[Records drawn from a dataset]
· · · ·
(* ===== verification/Prelude.v ===== *)
(** * Verification of iMe, the firmware of the Micro 3D printer, and of M33 Manager

    iMe is the firmware of a small 3D printer: a microcontroller that receives
    G-code over USB, moves four stepper motors, heats and cools, and keeps its
    settings in an EEPROM. M33 Manager is the desktop program of the same repository
    that installs it. This library models the firmware's own code (the C++ files at
    the top of src/), the parts of the vendor's framework that it runs on
    (src/src/ASF): the USB device stack, the memory controller's driver, the two-wire
    master, clocks, timers and the analogue converter, and M33 Manager: its G-code and
    printer classes, its tasks, its command line for Linux and the tool that embeds
    files in it. The build that is modelled is the default one of the Makefile: debug
    and useless commands off, constants in memory, the extruder's current not
    regulated, all compensations on. The host commands, which the default build leaves
    out, are modelled in a file of their own as the option ENABLE_HOST_COMMANDS
    compiles them.

    ** How the parts interact

    A packet from the host raises an interrupt of the USB driver (Udd), which ends a
    job of the serial interface (UdiCdc) and calls the receive callback (Requests).
    The callback appends the packet to the text of a request, and every complete
    line is parsed (Gcode) into a slot of a ring of fifteen requests, or raises an
    emergency stop. The main program (MainLoop) takes the requests in order, checks
    line numbers, runs the command (Commands), builds the response in place and sends
    it through the serial interface, whose two transmit buffers are emptied by
    start-of-frame events. A movement (Motors) is computed in floating point
    (Float32), kept within the printable region and adjusted to the bed (Bed), and
    carried out by the interrupt of the step timer (Stepper). Homing and the search
    for the bed (Homing) move until the accelerometer (Accelerometer, on the bus
    driver Twi) feels a jerk. A timer reads the temperature and switches the heater
    (Heater). Settings and the last position are in the EEPROM (Eeprom, on the driver
    Nvm). Host commands read the other memories of the chip (HostCommands, on the
    driver Flash). Clock, Timer and Converter are the drivers below the timers of the
    fan, the heater and the motors and below the heater's measurements. On the other
    side of the cable M33 Manager finds and opens the port (Connection), writes the
    commands (HostGcode), prepares the images that it installs (Rom), and sends them
    and the settings (Settings) to the boot loader (Manager). Its window hands this
    work to a second thread (Window); its command line (CommandLine) does it directly.
    The images inside the program come from the tool Bin2h.

    ** Files

    - Prelude: machine integers, memory as lists, strings, the state and option
      monad [M] for code with undefined behaviour ([None]), tactics for it, and the
      properties of a computation by its structure: [Keeps] a part of the state,
      [Maintains] an invariant, [Total] where an invariant holds.
    - Float32, FloatValid: binary32 on the Standard Library's executable
      specification; comparisons are a total order, and every operation returns a
      value of the format.
    - Common (common.cpp, common.h): conversions between numbers and text over byte
      buffers, clamping, the interruptible delay.
    - Gcode (gcode.cpp, gcode.h): the parser, [parseCommand], with its checksum.
    - Udd (usb_device.c): the endpoint table, jobs and their cache, the control
      endpoint and both interrupt handlers; the registers are fields of a record.
    - UdiCdc (udi_cdc.c and [sendDataToUsb]): the serial port with its buffers; a
      polling loop takes what the interrupts do between two polls as a parameter.
    - Udc (udc.c, udi_cdc_desc.c): standard and interface requests over the
      descriptors of this device.
    - Requests (main.cpp, [cdcRxNotifyCallback]): the ring of requests.
    - MainLoop (main.cpp, [main]): the loop cut at the points where interrupts
      matter, the line-number protocol, responses, the wait timer. What a command
      does is behind the class [Machine], with its laws [MachineLaws].
    - Nvm (nvm.c): the EEPROM operations on a memory controller that is an interface
      (class [Controller] with the documented [ControllerLaws]).
    - Flash (nvm.c, crc.c): program memory through its page buffer, signature rows,
      fuses, and the check module, on the interface [FlashController].
    - HostCommands (main.cpp): the commands behind an at sign.
    - Eeprom (eeprom.h): the layout of the settings and accesses to them.
    - Stepper, Bed, Motors (motors.cpp, vector.cpp): the step timer; vectors,
      planes, tiers and boundaries; the state of the motors and all movements.
    - Movement, SavedState: the properties of movements and of the saved state.
    - Heater (heater.cpp, fan.cpp, led.cpp): the heater with the callback of its
      timer and the wait for a temperature; fan and LED.
    - Homing (motors.cpp): homing of X and Y, the search for the bed and its
      calibration, over an interface of the accelerometer.
    - Twi (twim.c, twi_master.h): the interrupt-driven master of the two-wire bus.
    - Accelerometer (accelerometer.cpp): its set-up and averaged readings.
    - Commands (main.cpp): the M, G and T commands, the set-up at power on and the
      reset; the printer's state and its surroundings as one record.
    - Firmware: the main loop with these commands in place of its interface.
    - HostGcode (M33 Manager/gcode.cpp): commands as text and in the binary form.
    - Rom (M33 Manager/printer.cpp): tables, check, preparation and pages of an image.
    - Manager (M33 Manager/printer.cpp): requests and responses over a serial port
      that is an interface, the EEPROM commands of the boot loader, the checks of the
      settings, the installation of a firmware.
    - Connection (M33 Manager/printer.cpp): the list of ports, the search, connecting
      and connecting again, over the operating system as an interface ([System]); it
      implements the port that Manager uses.
    - Settings (M33 Manager/printer.cpp, gui.cpp, common.cpp): settings by name, how
      they are shown and saved, feed rates.
    - Window (M33 Manager/gui.cpp): the queues between the window and its thread as a
      transition system ([Queue]), and the tasks on the printer ([Tasks]).
    - CommandLine (M33 Manager/main.cpp): the options, drivers, installation, modes and
      the manual mode, over the interface [Desktop].
    - Bin2h (M33 Manager/bin2h.cpp): a file as the text of a C array.
    - Clock (sysclk.c, sysclk.h, osc.h): the start of the system clock, frequencies,
      and the clock gates of the peripherals.
    - Timer (tc.c, tc.h): the driver of the timer counters, and the timers of fan.cpp,
      heater.cpp and motors.cpp as they are set up.
    - Converter (adc.c, adc.h, adc_bcd.c): the driver of the analogue converter, and the
      measuring code of heater.cpp over it.

    ** State and interrupts

    A class or file with global variables is a record with one field per variable;
    a function that changes it is a computation in [M] or a function on the record.
    The main loop and its interrupts are steps of a relation (MainLoop), so that
    its theorems hold for every interleaving. In a movement, interrupts other than
    the step timer matter only through the emergency stop; the field [polls] of
    [Motors] tells after how many more timer periods it comes, if it comes. What the
    surroundings do (measured temperatures, accelerations, responses on the bus and
    on the serial port) is a parameter or an interface of the definition that uses
    it. In M33 Manager the record also keeps every byte that was sent. Registers of the
    clock, timer and converter drivers are words at symbolic addresses; the writes of
    the clock's start are also kept in their order.

    ** What the theorems show

    - Firmware: from power on with any EEPROM, no command and no interleaving gets
      stuck, and settings, temperature and timer values keep their ranges; a reset
      turns everything off; settings are read back as written; extrusion needs heat.
    - Main loop: an invariant of all reachable states and that no step is stuck;
      every request is answered once, in order, with the specified text; an
      emergency stop discards exactly the requests before it; numbered commands are
      acknowledged once each; the idle printer turns itself off.
    - Requests: the callback implements a bounded queue; one command per line, and
      the exception that an empty line causes.
    - Parser: a line of words is parsed into exactly these words; the checksum flag
      is exact; parsing ends but for one input shape, for which it does not.
    - USB: transfers in jobs are complete, in order and in bounds; the transmit
      buffers implement a queue; reception continues; control reads are answered
      from the descriptors.
    - Text: numbers are printed within their buffers and read back.
    - EEPROM: what is written is read back and nothing else changes; settings do not
      overlap; floats survive bit for bit; the driver implements this.
    - Movements: exact numbers of steps and timer periods; every wait ends; the
      position afterwards; refused movements have no effect; backlash compensation
      and segments; boundaries hold for the height that the bed gives; the saved
      state is restored, and the save timer saves all of it.
    - Heater: the timer's callback leaves the heater on only when it may be; a wait
      ends at its temperature. Homing ends for every accelerometer and leaves the
      extruder in the center. The interrupt-driven transfers of the bus do what a
      direct sequence of bus operations does; readings are averages.
    - M33 Manager: commands written as text are understood by the firmware's parser;
      text and binary forms are read back; the checksums detect changed bytes and
      the table-driven check is the standard one; the pages that are sent are the
      image that is checked; a reported installation was verified by the chip;
      settings are within their ranges after their check. The search tries
      every port once until a printer answers; tasks run one at a time, in order, each between its own callbacks,
      and all of them end; the command line reports an installation only when there was
      one; the array that Bin2h writes is the file. Errors in this program, as
      theorems: long lines, large files and long names, a fan's update that succeeds, a
      late response, many arguments.
    - Memories: pages of program memory are written and read back and nothing else
      changes; host commands send texts from which the contents of the memories, and the
      checks that the hardware computes over them, can be read.
    - Clocks, timers, converter: the processor's clock keeps running while its source
      changes, and runs at the frequency that the firmware computes with; the gates are
      a set of running peripherals; the timers count the periods that their users need;
      a configuration is read back as built; the heater's measurements are those that
      the model of the heater takes. Where the driver does otherwise is a theorem too.

    ** Bounds and fuel

    Loops whose end is not structural take fuel, and the fuel is shown to be enough
    where the loop ends: the digits of a number (20), the parser (the length of the
    line), the tiers (3), the segments (their number), the wait for the motors and
    the loops of homing (the longest movement), pages and bytes of the EEPROM (the
    length), a transfer on the bus (its bytes), loops with an eight-bit or
    sixteen-bit index in M33 Manager (257, the length of the file). Polling loops of
    the USB stack may not end, and their theorems are for those that do; a response
    to M33 Manager is followed for 1024 characters, more than any has. The wait for an
    oscillator and for a conversion end when the hardware sets the flag after a given
    number of polls, for every fuel above this number. That a loop does not end on some
    input is a theorem for every fuel.

    ** Not modelled

    - The interrupts of the save timer and of the temperature timer between the
      steps of one command; they are steps between commands.
    - Pins, the interrupt controller and the sleep manager: single accesses to
      registers. External oscillators and the multiplier of the clock service, and the
      waveform and high-resolution extensions of the timers, which nothing here uses.
    - The two-wire slave, which the build does not call, and the debug and useless
      commands, which it leaves out.
    - M33 Manager: its widgets and dialogs, its branches for Windows and macOS, its locks
      and its log; the operating system is an interface. *)

From Stdlib Require Export ZArith Lia Bool.
From stdpp Require Export base list numbers.
From stdpp Require Import strings.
· · · ·
» **Instructions for the task**:
Taking the records from the top, repeat each line exactly until you have repeated the line that contains "line is parsed".

» **Written reply**:
(* ===== verification/Prelude.v ===== *)
(** * Verification of iMe, the firmware of the Micro 3D printer, and of M33 Manager

    iMe is the firmware of a small 3D printer: a microcontroller that receives
    G-code over USB, moves four stepper motors, heats and cools, and keeps its
    settings in an EEPROM. M33 Manager is the desktop program of the same repository
    that installs it. This library models the firmware's own code (the C++ files at
    the top of src/), the parts of the vendor's framework that it runs on
    (src/src/ASF): the USB device stack, the memory controller's driver, the two-wire
    master, clocks, timers and the analogue converter, and M33 Manager: its G-code and
    printer classes, its tasks, its command line for Linux and the tool that embeds
    files in it. The build that is modelled is the default one of the Makefile: debug
    and useless commands off, constants in memory, the extruder's current not
    regulated, all compensations on. The host commands, which the default build leaves
    out, are modelled in a file of their own as the option ENABLE_HOST_COMMANDS
    compiles them.

    ** How the parts interact

    A packet from the host raises an interrupt of the USB driver (Udd), which ends a
    job of the serial interface (UdiCdc) and calls the receive callback (Requests).
    The callback appends the packet to the text of a request, and every complete
    line is parsed (Gcode) into a slot of a ring of fifteen requests, or raises an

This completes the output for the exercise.